* AIM OF THE TASK *
Whenever a line in the material below contains "every", copy that line.
──────── SUPPLIED RECORDS ────────
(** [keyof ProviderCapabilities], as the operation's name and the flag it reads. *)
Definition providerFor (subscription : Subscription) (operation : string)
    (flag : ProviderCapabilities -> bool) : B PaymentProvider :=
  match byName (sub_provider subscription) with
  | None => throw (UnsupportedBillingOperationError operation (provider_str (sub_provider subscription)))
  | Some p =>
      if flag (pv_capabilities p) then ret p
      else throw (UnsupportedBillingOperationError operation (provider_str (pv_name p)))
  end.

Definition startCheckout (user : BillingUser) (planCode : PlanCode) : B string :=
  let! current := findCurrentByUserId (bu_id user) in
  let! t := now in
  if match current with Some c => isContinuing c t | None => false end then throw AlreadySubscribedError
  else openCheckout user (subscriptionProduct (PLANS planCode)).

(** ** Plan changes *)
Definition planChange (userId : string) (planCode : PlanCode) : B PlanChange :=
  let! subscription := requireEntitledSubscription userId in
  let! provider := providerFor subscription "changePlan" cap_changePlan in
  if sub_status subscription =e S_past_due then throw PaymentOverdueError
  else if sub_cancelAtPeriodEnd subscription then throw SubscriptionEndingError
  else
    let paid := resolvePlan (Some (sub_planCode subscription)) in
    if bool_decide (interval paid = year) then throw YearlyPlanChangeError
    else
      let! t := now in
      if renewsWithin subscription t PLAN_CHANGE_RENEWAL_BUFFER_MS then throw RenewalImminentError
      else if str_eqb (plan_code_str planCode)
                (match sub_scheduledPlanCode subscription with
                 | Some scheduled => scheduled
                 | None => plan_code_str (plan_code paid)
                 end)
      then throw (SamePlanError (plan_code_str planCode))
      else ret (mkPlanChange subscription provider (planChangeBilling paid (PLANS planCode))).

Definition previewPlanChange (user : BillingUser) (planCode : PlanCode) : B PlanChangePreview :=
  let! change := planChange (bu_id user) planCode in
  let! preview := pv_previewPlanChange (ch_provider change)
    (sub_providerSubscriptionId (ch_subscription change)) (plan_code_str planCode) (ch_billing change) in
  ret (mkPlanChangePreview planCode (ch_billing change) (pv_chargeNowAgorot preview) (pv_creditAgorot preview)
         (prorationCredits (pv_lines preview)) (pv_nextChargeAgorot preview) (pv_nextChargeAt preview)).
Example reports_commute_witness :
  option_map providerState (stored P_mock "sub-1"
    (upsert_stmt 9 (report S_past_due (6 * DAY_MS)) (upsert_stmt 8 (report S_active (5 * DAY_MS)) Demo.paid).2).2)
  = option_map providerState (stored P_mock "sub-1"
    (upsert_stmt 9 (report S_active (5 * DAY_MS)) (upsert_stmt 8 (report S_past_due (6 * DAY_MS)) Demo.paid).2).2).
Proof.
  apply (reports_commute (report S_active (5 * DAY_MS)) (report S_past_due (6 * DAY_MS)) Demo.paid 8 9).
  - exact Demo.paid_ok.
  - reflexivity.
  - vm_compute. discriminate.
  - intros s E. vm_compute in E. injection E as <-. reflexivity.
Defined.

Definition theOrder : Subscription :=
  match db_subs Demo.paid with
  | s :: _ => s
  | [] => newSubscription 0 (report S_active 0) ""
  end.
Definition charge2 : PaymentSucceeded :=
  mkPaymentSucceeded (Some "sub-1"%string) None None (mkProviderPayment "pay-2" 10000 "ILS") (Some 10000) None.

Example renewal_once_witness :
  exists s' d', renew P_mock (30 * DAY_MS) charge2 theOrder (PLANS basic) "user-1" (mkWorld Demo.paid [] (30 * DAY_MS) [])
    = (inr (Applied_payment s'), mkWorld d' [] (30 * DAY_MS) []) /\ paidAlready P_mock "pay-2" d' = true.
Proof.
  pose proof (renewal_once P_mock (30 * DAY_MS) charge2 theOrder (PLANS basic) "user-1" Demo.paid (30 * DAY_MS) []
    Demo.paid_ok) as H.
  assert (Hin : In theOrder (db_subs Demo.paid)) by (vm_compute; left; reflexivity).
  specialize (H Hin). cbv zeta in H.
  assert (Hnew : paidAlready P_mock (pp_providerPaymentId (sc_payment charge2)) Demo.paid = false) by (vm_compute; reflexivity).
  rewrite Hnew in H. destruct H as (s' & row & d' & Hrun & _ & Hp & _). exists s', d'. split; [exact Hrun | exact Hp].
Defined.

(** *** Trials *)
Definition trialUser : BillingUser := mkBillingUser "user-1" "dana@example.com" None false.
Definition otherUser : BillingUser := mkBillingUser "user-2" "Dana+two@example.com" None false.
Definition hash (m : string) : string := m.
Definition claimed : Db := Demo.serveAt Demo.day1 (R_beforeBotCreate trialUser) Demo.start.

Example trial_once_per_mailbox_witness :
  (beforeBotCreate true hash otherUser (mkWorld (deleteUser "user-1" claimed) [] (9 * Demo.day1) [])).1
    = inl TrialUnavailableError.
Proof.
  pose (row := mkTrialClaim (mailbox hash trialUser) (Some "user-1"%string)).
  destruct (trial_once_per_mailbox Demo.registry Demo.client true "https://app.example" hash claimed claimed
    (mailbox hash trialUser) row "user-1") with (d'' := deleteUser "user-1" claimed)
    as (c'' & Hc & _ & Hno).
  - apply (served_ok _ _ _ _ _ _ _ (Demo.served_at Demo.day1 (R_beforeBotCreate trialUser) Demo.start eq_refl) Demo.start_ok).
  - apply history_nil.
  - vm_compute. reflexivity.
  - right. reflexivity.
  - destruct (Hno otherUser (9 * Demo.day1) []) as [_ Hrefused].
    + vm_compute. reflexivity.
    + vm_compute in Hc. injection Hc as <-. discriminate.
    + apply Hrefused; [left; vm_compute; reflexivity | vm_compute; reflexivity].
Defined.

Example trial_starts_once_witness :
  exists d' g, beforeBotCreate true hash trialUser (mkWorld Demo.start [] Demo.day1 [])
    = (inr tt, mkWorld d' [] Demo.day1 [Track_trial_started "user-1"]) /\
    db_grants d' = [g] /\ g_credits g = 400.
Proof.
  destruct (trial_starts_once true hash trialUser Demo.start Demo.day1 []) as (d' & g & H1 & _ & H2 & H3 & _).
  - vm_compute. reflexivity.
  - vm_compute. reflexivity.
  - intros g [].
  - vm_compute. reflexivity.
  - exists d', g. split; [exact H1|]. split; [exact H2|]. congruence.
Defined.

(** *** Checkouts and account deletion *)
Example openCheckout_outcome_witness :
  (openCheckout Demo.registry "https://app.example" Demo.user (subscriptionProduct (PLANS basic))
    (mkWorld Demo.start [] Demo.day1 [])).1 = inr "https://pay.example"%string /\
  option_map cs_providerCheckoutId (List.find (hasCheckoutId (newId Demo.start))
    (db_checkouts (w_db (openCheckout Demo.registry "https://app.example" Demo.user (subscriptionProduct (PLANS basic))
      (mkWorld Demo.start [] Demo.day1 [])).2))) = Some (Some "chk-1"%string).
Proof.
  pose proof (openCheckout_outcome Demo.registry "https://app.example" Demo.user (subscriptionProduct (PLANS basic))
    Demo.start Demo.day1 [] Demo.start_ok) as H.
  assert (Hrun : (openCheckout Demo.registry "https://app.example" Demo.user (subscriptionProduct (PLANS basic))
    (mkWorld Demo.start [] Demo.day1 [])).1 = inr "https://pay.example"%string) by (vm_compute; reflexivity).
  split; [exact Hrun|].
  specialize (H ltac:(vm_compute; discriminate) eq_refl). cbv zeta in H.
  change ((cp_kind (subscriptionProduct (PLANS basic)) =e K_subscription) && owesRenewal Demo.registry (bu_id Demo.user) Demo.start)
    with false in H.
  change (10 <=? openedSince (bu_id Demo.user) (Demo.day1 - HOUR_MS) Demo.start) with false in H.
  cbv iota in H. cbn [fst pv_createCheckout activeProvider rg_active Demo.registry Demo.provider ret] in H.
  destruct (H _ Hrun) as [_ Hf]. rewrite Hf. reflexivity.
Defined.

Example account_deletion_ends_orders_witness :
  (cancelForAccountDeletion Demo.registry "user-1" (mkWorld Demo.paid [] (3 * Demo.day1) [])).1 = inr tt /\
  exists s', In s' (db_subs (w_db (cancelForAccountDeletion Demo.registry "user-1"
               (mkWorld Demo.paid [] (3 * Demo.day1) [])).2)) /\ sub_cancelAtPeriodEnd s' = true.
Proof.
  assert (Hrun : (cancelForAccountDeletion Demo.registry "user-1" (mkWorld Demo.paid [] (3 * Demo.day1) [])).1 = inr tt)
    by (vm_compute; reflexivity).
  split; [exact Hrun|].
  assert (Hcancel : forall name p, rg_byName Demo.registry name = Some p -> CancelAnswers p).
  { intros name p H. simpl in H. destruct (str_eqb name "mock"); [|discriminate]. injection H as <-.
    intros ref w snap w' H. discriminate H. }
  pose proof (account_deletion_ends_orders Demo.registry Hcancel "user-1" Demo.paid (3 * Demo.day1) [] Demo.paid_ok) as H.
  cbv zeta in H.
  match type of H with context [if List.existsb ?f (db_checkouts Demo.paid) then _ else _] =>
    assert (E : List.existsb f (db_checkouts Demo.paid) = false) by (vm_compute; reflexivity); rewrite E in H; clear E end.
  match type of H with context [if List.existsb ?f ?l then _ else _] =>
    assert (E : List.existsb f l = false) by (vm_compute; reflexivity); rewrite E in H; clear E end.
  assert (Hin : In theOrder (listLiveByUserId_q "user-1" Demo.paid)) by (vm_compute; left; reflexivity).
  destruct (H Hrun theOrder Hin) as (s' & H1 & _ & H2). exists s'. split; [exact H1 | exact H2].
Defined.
────────
──────── SUPPLIED RECORDS ────────
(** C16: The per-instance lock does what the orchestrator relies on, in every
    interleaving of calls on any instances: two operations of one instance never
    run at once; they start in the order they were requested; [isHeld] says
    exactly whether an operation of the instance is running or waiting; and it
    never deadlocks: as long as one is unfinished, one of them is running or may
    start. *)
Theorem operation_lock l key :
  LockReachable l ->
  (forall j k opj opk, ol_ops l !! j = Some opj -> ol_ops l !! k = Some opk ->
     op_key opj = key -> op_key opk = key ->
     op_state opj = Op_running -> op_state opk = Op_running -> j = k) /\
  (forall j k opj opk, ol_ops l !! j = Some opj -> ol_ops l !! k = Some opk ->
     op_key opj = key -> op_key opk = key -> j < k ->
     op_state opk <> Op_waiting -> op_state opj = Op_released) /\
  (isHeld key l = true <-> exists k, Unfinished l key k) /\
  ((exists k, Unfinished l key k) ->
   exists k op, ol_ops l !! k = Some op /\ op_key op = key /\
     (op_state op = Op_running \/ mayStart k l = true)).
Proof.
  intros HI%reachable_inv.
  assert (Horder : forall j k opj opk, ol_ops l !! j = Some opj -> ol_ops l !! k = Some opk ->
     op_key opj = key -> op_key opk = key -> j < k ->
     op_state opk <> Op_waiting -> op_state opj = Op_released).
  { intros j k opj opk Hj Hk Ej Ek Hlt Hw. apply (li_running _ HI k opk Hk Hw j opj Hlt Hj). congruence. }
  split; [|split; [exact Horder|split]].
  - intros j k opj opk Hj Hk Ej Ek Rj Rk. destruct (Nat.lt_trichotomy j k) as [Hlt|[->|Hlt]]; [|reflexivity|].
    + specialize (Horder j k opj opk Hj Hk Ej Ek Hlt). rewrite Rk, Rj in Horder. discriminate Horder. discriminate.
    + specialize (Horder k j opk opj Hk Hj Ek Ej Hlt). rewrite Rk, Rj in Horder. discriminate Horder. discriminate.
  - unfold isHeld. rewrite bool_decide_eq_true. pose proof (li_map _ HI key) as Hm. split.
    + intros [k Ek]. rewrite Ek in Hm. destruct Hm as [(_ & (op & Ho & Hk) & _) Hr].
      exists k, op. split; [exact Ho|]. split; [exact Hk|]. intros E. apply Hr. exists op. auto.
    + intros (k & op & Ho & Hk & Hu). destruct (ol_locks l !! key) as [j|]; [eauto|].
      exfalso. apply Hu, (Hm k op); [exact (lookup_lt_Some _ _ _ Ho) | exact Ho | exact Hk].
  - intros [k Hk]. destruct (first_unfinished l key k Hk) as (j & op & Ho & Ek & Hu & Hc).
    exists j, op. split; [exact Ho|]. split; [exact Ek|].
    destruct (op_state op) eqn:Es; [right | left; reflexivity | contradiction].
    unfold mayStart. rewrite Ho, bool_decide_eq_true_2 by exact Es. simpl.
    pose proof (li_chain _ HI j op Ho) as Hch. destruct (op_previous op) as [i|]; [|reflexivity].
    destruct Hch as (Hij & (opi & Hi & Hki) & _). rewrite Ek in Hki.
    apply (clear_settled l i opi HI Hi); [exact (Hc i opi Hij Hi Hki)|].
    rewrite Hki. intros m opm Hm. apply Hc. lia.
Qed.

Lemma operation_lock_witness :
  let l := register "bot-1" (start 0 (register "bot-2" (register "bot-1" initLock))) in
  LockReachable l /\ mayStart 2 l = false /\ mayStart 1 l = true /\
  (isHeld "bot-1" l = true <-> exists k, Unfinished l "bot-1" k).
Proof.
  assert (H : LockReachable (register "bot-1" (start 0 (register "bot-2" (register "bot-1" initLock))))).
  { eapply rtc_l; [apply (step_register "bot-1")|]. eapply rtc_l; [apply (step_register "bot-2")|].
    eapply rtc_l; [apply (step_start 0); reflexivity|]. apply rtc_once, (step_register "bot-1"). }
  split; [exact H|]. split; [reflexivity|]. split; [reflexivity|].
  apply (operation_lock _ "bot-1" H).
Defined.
────────
──────── SUPPLIED RECORDS ────────
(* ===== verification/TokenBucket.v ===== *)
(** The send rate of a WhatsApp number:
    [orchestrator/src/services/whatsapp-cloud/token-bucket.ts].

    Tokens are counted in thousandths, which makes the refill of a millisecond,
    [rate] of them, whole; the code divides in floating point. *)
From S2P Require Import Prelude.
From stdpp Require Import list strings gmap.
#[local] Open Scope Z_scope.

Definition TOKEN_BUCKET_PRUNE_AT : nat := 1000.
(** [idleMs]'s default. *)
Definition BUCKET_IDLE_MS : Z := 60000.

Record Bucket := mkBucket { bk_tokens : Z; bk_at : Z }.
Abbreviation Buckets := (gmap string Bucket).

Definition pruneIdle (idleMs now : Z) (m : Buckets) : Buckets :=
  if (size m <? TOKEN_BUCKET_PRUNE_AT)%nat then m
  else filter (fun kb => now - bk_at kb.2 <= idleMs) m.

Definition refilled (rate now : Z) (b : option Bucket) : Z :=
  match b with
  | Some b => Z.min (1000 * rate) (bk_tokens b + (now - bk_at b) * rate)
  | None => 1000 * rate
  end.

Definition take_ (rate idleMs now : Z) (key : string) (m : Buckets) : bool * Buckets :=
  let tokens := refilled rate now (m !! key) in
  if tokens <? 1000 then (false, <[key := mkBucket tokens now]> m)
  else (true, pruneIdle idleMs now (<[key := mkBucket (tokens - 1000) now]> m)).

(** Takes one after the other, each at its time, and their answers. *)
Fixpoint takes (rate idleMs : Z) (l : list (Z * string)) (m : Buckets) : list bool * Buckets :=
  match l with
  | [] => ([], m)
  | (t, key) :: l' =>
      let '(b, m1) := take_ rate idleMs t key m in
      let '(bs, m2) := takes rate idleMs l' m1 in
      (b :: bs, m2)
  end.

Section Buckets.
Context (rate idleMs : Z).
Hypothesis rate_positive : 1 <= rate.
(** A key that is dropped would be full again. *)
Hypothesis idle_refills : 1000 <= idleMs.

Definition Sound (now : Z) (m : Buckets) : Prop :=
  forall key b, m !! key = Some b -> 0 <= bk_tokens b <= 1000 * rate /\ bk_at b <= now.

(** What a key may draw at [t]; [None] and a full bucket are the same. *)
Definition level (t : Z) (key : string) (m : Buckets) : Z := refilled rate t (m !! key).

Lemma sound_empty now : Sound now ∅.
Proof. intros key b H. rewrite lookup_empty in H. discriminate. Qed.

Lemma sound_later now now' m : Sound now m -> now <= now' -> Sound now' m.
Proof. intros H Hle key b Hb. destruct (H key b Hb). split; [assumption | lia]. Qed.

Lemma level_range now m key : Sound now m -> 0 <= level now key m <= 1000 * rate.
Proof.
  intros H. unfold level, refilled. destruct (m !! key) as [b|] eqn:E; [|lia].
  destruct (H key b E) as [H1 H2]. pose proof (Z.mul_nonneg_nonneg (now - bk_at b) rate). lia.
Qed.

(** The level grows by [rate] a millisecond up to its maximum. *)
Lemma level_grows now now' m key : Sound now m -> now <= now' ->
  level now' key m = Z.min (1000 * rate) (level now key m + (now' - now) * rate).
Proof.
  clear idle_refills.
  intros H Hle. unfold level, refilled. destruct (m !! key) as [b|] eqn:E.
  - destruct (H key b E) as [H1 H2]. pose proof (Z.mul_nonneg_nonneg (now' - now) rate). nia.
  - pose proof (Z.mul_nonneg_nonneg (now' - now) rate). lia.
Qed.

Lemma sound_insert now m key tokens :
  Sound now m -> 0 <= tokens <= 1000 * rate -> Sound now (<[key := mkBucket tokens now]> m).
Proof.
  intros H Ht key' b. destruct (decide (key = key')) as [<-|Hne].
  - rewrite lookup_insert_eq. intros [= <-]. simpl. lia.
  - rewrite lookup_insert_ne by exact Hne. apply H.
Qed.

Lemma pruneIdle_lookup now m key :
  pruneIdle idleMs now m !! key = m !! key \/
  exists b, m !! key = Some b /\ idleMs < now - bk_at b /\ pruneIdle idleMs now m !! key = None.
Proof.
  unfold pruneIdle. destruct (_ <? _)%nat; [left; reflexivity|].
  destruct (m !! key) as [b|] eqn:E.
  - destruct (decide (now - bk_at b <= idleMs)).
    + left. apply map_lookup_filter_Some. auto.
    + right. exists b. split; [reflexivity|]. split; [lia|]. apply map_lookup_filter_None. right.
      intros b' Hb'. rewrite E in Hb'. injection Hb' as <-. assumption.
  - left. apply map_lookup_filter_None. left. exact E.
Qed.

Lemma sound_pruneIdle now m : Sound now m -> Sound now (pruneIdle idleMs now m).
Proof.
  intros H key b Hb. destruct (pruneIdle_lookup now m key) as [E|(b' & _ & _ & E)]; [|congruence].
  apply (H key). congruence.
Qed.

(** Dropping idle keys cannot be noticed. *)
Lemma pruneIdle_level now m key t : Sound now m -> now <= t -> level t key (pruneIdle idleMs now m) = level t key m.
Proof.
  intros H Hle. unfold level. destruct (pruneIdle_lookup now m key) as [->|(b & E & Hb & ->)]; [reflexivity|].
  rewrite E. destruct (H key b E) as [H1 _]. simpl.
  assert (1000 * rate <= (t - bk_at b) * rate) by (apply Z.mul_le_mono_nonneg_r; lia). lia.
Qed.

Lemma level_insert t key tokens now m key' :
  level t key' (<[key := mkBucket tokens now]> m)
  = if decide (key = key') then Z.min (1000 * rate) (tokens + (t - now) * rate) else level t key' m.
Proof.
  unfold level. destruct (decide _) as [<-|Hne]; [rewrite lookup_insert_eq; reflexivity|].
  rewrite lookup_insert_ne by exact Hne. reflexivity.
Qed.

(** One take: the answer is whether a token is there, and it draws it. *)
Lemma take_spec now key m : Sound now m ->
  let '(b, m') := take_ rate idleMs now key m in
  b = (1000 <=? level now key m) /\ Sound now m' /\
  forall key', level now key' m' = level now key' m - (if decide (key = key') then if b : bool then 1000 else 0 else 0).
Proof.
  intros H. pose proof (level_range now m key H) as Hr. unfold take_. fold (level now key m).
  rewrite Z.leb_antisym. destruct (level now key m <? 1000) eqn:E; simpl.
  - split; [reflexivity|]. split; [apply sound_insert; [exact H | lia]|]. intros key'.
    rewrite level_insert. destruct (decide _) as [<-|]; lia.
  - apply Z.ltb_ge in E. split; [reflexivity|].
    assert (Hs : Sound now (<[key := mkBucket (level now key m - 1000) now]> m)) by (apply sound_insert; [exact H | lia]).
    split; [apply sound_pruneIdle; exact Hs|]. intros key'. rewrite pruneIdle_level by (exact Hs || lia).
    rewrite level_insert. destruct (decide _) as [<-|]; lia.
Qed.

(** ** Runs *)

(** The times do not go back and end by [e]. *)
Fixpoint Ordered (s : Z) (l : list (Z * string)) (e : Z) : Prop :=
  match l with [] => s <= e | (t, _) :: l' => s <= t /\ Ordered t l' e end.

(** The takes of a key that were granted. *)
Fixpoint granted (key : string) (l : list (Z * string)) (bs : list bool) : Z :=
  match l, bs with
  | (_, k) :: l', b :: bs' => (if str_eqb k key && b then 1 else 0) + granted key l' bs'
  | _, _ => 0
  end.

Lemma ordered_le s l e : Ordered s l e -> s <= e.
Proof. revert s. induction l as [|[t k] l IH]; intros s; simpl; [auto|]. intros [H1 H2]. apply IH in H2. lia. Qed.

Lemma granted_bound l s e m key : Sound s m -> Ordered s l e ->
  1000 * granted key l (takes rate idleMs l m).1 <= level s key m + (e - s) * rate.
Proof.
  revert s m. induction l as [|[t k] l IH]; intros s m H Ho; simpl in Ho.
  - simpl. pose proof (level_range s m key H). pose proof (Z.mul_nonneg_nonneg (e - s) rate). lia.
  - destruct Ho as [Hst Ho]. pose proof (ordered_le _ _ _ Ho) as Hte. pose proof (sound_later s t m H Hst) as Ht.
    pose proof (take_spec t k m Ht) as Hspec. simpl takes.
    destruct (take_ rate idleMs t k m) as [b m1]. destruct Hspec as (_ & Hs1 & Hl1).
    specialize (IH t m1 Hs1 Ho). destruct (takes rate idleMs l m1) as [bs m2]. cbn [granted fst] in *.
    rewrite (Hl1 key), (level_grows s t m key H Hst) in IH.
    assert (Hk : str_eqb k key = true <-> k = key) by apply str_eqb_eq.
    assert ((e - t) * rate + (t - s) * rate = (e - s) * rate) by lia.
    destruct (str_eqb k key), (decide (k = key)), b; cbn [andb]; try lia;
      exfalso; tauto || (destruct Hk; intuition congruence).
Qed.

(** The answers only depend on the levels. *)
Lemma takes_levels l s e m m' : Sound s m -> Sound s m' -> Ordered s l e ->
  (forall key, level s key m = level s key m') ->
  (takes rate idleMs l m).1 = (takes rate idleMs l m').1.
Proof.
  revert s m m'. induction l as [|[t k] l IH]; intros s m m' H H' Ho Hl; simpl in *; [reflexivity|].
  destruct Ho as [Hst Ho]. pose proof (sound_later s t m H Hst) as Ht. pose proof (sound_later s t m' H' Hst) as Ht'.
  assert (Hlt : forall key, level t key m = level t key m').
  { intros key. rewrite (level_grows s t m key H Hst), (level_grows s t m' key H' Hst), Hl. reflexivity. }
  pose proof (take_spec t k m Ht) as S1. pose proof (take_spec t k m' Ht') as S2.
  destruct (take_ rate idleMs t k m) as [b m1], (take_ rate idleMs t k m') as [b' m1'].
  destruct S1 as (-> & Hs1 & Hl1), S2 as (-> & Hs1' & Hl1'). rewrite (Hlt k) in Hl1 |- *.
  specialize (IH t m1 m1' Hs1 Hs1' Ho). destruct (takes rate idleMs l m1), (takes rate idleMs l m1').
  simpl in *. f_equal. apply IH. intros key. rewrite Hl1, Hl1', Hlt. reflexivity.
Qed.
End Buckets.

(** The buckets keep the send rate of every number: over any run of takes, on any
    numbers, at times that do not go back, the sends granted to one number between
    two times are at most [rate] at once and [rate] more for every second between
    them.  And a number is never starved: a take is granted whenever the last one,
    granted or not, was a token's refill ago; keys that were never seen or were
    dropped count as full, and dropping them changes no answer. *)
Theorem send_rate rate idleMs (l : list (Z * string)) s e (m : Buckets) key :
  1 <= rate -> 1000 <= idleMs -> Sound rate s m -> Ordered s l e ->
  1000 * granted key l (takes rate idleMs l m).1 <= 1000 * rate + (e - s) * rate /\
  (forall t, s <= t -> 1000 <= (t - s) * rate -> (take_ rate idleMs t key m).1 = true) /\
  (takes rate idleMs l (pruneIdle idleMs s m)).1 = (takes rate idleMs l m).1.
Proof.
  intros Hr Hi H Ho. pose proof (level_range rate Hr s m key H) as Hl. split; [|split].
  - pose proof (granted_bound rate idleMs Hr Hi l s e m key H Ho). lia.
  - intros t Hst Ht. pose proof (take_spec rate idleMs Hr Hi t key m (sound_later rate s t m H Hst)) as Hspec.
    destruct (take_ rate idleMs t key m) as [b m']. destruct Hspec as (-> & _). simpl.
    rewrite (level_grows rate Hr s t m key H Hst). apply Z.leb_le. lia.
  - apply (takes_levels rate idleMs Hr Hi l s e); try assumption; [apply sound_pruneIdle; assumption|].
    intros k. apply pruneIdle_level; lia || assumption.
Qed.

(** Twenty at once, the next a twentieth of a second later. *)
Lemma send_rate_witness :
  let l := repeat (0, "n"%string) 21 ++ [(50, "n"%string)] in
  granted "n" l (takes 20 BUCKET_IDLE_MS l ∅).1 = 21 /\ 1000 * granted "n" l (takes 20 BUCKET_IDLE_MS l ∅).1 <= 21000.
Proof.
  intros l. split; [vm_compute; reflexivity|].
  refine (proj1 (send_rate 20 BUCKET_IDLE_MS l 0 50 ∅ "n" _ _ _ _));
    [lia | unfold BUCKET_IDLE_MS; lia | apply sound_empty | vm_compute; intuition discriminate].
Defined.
────────
* EXERCISE RESPONSE *
(** C16: The per-instance lock does what the orchestrator relies on, in every
(** The buckets keep the send rate of every number: over any run of takes, on any
    two times are at most [rate] at once and [rate] more for every second between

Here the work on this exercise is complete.